What is being asked. Your job is to report every line of the entries that has "rootW".

[Records to process — start]

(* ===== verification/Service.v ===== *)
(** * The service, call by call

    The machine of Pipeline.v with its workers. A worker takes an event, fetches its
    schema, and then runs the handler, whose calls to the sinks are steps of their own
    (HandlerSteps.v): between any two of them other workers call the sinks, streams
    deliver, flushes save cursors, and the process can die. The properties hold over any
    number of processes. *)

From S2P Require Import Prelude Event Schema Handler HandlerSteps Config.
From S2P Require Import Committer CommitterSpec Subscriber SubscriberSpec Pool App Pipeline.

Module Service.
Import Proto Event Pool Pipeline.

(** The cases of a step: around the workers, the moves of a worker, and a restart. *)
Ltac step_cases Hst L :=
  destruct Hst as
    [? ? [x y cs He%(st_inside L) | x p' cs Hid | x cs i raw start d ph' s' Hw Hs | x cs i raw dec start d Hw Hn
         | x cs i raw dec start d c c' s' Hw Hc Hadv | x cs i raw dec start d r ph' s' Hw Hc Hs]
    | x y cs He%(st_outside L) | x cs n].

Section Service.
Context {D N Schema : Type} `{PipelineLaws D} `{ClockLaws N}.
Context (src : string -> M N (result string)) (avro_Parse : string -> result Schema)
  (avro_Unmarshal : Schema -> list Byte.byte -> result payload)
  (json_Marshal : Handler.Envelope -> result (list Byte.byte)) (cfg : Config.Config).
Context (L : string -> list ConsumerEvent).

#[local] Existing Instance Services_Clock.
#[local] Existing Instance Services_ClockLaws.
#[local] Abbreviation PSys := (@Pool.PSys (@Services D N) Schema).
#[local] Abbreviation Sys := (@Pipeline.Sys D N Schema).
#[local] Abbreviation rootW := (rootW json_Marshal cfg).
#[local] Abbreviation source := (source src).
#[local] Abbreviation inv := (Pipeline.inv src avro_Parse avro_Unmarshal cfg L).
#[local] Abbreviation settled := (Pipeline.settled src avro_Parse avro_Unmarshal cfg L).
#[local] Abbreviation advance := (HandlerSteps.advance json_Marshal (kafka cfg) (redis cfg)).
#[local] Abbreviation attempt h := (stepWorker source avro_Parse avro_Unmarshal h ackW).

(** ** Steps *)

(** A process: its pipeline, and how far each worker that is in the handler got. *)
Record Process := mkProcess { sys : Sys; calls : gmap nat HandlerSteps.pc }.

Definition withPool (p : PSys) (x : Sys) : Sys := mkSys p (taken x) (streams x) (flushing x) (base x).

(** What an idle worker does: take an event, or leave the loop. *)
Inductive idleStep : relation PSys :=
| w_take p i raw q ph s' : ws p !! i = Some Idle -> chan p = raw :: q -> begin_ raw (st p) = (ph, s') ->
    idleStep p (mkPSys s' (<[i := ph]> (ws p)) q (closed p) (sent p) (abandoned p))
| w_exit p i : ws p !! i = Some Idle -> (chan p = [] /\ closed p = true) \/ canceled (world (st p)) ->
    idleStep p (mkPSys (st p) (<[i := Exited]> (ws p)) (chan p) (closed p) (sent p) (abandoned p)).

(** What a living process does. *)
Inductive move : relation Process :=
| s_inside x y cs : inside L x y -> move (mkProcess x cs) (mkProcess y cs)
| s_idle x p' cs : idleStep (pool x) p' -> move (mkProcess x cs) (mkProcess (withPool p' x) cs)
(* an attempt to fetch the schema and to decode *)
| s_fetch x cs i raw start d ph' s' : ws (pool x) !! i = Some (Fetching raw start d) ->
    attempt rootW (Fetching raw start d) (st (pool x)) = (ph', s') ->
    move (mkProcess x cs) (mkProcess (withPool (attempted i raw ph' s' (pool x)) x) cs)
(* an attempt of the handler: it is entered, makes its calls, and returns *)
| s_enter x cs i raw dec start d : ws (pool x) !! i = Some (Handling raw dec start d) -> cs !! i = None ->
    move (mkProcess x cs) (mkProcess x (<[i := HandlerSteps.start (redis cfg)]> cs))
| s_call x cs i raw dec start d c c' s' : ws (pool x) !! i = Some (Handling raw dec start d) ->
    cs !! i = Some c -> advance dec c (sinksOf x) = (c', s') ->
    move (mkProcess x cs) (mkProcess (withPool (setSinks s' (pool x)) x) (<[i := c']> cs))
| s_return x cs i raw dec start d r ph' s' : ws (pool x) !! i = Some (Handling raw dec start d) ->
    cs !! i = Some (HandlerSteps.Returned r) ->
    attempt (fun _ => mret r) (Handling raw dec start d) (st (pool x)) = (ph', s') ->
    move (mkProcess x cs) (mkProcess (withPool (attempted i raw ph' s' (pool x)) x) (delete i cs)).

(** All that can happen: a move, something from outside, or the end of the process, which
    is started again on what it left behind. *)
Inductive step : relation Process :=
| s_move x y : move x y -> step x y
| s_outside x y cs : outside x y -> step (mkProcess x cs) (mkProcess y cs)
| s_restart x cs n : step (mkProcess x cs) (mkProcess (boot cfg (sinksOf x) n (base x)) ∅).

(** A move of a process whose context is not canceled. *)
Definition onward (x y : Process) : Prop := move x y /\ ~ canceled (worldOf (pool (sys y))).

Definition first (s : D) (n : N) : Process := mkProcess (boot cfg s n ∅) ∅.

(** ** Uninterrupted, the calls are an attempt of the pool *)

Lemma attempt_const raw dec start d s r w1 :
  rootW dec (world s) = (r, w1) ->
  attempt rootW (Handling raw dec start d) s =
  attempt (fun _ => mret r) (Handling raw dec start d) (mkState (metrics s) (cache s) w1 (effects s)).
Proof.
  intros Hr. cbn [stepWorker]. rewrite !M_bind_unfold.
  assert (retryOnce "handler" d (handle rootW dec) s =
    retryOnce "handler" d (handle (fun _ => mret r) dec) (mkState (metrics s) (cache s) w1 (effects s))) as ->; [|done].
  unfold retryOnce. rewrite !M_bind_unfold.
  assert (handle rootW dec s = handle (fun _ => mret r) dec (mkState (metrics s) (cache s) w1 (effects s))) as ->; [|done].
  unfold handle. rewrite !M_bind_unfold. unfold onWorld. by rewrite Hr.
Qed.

[Records to process — finish]

Result below.
#[local] Abbreviation rootW := (rootW json_Marshal cfg).
    attempt rootW (Fetching raw start d) (st (pool x)) = (ph', s') ->
  rootW dec (world s) = (r, w1) ->
  attempt rootW (Handling raw dec start d) s =
  assert (retryOnce "handler" d (handle rootW dec) s =
  assert (handle rootW dec s = handle (fun _ => mret r) dec (mkState (metrics s) (cache s) w1 (effects s))) as ->; [|done].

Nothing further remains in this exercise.